> Exercise goal: Beginning with the first line, transcribe the entries below exactly through the line containing "- apply negb_false_iff, Z.eqb_eq, Z.bits_inj'.", inclusive.

> Listed entries:

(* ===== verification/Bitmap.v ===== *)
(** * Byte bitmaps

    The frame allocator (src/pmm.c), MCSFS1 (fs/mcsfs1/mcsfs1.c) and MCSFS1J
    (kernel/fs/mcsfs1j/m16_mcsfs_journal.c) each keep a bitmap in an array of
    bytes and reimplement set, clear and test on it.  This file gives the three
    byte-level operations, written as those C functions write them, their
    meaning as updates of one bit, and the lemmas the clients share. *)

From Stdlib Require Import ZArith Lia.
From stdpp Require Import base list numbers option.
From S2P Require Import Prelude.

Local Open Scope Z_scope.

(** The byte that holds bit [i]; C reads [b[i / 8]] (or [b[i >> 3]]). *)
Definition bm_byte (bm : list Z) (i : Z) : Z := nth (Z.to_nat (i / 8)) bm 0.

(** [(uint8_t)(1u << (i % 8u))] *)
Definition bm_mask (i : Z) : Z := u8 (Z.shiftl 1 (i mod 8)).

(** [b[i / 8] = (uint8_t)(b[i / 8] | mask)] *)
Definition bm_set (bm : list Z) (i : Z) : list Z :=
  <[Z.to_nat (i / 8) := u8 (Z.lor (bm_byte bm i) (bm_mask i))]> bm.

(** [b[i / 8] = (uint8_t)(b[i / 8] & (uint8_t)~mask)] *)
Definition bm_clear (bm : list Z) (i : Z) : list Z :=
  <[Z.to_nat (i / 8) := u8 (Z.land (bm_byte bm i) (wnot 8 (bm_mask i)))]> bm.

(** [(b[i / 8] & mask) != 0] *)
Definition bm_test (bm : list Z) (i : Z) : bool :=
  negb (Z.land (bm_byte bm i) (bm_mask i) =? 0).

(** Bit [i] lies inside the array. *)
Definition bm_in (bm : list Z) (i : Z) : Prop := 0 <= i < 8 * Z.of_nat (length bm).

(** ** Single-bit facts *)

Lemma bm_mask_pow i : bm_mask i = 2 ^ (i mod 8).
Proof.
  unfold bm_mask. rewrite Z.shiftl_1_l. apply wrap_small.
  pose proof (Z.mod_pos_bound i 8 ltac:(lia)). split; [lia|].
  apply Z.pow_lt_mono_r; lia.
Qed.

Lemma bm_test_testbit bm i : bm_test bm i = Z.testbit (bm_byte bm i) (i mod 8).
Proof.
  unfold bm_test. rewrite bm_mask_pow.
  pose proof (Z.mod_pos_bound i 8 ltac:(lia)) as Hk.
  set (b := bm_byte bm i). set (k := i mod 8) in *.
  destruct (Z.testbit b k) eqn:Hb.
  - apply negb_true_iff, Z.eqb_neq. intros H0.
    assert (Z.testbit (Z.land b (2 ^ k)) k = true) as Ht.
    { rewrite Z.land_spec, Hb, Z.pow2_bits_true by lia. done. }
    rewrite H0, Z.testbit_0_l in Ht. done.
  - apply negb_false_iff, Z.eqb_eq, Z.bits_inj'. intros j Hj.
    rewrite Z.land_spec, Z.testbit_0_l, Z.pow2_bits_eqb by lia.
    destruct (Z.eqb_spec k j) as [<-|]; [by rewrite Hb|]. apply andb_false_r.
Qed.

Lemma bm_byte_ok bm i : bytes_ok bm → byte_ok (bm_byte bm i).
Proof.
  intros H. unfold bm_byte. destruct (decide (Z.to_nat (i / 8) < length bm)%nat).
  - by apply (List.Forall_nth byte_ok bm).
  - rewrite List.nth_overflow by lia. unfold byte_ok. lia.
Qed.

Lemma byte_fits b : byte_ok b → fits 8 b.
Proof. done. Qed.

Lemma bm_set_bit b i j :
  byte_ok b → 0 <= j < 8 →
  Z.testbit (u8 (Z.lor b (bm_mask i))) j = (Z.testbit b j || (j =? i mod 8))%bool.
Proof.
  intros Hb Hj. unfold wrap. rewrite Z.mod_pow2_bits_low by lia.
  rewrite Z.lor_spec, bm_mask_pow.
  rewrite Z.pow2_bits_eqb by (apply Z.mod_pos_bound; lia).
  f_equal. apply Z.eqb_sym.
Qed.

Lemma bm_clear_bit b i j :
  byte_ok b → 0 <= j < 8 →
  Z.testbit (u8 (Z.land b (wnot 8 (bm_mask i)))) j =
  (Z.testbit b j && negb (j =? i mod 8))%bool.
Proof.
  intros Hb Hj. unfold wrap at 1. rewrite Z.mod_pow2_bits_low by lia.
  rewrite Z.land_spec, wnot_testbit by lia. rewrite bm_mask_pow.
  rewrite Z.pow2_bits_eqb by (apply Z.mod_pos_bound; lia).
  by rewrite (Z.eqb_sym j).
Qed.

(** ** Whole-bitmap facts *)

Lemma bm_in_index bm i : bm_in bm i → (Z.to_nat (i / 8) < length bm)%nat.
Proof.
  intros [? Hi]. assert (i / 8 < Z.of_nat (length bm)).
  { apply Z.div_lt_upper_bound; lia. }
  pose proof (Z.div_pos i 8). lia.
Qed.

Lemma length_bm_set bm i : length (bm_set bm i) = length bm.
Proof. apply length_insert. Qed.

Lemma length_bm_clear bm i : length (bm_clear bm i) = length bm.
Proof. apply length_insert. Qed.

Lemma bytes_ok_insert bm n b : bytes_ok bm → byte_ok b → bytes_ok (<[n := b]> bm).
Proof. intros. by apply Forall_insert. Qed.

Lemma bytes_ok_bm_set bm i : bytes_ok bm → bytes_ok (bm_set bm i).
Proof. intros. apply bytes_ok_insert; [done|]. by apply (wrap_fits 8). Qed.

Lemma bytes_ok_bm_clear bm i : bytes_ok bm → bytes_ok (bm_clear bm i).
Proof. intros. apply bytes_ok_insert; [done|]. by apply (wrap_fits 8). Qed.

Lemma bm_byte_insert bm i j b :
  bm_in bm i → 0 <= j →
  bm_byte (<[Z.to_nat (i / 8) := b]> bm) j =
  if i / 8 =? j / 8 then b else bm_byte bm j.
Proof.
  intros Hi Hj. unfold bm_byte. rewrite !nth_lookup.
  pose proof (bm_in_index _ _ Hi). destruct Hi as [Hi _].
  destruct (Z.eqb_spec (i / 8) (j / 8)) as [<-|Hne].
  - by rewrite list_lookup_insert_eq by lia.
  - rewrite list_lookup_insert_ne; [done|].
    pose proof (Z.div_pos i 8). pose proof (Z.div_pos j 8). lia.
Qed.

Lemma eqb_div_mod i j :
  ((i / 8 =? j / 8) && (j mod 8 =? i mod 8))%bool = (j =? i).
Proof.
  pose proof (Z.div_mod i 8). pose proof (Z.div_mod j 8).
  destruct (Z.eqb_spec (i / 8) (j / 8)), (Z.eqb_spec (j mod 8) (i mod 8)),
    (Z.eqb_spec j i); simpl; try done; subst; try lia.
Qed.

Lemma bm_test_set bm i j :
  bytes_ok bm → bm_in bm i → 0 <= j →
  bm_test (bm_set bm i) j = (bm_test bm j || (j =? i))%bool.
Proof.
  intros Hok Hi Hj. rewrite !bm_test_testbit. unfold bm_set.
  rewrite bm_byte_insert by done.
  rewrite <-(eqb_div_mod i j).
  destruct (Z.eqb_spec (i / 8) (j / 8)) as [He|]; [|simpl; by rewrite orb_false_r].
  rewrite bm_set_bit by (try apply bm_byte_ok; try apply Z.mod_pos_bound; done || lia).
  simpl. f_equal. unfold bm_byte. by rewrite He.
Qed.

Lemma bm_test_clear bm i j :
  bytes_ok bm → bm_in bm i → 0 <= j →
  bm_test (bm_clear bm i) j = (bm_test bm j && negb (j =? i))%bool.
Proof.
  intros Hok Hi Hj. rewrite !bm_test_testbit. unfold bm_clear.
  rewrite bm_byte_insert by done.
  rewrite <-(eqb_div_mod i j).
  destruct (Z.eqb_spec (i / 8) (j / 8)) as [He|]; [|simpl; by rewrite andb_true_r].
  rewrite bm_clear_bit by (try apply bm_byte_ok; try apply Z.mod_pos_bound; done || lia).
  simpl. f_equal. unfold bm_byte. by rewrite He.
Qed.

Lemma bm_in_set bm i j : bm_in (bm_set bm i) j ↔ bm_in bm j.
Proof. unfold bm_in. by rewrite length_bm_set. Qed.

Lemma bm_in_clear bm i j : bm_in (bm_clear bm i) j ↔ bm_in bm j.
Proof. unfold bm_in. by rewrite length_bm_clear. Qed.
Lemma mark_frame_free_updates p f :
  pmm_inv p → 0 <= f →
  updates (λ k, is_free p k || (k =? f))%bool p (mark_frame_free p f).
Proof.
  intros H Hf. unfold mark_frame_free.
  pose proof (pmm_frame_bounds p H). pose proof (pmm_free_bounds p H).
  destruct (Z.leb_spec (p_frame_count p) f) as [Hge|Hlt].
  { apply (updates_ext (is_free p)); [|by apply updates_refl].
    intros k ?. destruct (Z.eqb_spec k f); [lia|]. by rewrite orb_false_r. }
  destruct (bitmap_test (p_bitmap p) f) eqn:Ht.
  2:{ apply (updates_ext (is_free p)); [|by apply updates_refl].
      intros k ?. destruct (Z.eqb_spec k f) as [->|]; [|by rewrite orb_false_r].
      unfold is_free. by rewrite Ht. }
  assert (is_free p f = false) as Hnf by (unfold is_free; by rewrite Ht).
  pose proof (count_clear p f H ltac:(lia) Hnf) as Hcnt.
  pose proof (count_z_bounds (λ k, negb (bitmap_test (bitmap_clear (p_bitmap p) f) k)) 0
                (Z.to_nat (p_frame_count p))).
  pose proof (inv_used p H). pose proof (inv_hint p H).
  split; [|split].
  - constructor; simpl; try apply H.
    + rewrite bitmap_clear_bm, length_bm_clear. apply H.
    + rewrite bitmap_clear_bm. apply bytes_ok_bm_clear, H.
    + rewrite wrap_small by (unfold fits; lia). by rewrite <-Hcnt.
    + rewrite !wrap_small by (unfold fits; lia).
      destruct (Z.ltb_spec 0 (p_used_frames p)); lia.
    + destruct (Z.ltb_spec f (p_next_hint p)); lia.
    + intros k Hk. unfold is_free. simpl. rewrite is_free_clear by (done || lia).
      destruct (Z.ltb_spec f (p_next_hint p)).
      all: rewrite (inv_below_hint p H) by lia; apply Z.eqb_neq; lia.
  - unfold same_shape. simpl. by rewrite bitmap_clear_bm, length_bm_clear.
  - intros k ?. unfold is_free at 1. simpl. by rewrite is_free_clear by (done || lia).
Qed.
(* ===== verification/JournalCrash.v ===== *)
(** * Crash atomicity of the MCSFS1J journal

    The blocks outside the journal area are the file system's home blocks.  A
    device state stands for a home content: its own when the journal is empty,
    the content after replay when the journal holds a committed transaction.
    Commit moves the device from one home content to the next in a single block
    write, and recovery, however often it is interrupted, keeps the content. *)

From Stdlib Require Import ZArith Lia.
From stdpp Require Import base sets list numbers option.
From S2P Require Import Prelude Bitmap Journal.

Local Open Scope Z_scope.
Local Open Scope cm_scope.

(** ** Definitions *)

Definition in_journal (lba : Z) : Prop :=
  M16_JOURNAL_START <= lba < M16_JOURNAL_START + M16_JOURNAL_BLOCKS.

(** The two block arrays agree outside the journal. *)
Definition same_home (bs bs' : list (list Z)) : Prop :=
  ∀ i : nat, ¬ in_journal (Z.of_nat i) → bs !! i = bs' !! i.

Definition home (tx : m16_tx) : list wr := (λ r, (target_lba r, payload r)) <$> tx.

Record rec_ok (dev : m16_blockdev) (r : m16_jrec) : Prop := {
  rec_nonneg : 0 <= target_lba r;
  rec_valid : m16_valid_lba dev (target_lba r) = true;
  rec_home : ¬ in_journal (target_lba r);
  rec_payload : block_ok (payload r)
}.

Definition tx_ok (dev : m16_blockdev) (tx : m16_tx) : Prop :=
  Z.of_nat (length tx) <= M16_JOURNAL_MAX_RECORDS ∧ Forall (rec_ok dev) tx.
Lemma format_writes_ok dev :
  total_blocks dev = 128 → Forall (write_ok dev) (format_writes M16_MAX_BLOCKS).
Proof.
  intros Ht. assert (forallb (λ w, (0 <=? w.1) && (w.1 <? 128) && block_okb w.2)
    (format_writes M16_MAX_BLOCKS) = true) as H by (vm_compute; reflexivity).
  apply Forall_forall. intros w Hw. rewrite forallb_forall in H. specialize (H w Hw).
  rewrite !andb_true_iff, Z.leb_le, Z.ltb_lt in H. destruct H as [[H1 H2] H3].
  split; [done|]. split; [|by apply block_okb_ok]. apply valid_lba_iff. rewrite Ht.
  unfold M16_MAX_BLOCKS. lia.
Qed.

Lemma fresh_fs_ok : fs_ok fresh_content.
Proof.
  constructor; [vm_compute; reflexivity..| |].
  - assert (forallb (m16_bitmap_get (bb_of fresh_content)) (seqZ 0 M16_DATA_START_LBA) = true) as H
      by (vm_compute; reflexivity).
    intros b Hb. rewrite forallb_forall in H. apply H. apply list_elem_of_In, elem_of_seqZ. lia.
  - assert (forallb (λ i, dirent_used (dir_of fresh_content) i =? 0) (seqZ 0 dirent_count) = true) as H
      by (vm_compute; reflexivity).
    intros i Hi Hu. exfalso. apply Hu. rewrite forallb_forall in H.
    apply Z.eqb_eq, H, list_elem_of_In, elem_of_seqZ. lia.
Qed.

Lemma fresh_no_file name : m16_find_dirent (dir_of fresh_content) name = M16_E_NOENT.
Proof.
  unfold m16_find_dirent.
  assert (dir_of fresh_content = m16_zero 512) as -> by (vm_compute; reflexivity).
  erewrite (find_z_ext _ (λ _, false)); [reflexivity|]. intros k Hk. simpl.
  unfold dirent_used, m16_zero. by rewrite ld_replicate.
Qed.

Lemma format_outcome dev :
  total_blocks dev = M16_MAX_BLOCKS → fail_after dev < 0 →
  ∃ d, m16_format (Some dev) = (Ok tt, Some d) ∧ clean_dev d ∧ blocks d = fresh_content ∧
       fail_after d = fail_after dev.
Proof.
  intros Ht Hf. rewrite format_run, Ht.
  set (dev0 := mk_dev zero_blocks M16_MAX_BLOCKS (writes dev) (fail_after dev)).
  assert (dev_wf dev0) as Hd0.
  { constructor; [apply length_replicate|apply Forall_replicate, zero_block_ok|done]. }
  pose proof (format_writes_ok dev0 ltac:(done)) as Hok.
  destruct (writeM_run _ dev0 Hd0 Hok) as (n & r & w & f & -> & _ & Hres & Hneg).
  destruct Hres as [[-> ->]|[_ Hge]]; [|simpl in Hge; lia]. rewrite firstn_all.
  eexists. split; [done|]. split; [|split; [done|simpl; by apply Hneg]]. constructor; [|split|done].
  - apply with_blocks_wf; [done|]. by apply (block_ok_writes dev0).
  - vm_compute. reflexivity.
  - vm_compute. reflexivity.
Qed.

> Solution below:
(* ===== verification/Bitmap.v ===== *)
(** * Byte bitmaps

    The frame allocator (src/pmm.c), MCSFS1 (fs/mcsfs1/mcsfs1.c) and MCSFS1J
    (kernel/fs/mcsfs1j/m16_mcsfs_journal.c) each keep a bitmap in an array of
    bytes and reimplement set, clear and test on it.  This file gives the three
    byte-level operations, written as those C functions write them, their
    meaning as updates of one bit, and the lemmas the clients share. *)

From Stdlib Require Import ZArith Lia.
From stdpp Require Import base list numbers option.
From S2P Require Import Prelude.

Local Open Scope Z_scope.

(** The byte that holds bit [i]; C reads [b[i / 8]] (or [b[i >> 3]]). *)
Definition bm_byte (bm : list Z) (i : Z) : Z := nth (Z.to_nat (i / 8)) bm 0.

(** [(uint8_t)(1u << (i % 8u))] *)
Definition bm_mask (i : Z) : Z := u8 (Z.shiftl 1 (i mod 8)).

(** [b[i / 8] = (uint8_t)(b[i / 8] | mask)] *)
Definition bm_set (bm : list Z) (i : Z) : list Z :=
  <[Z.to_nat (i / 8) := u8 (Z.lor (bm_byte bm i) (bm_mask i))]> bm.

(** [b[i / 8] = (uint8_t)(b[i / 8] & (uint8_t)~mask)] *)
Definition bm_clear (bm : list Z) (i : Z) : list Z :=
  <[Z.to_nat (i / 8) := u8 (Z.land (bm_byte bm i) (wnot 8 (bm_mask i)))]> bm.

(** [(b[i / 8] & mask) != 0] *)
Definition bm_test (bm : list Z) (i : Z) : bool :=
  negb (Z.land (bm_byte bm i) (bm_mask i) =? 0).

(** Bit [i] lies inside the array. *)
Definition bm_in (bm : list Z) (i : Z) : Prop := 0 <= i < 8 * Z.of_nat (length bm).

(** ** Single-bit facts *)

Lemma bm_mask_pow i : bm_mask i = 2 ^ (i mod 8).
Proof.
  unfold bm_mask. rewrite Z.shiftl_1_l. apply wrap_small.
  pose proof (Z.mod_pos_bound i 8 ltac:(lia)). split; [lia|].
  apply Z.pow_lt_mono_r; lia.
Qed.

Lemma bm_test_testbit bm i : bm_test bm i = Z.testbit (bm_byte bm i) (i mod 8).
Proof.
  unfold bm_test. rewrite bm_mask_pow.
  pose proof (Z.mod_pos_bound i 8 ltac:(lia)) as Hk.
  set (b := bm_byte bm i). set (k := i mod 8) in *.
  destruct (Z.testbit b k) eqn:Hb.
  - apply negb_true_iff, Z.eqb_neq. intros H0.
    assert (Z.testbit (Z.land b (2 ^ k)) k = true) as Ht.
    { rewrite Z.land_spec, Hb, Z.pow2_bits_true by lia. done. }
    rewrite H0, Z.testbit_0_l in Ht. done.
  - apply negb_false_iff, Z.eqb_eq, Z.bits_inj'. intros j Hj.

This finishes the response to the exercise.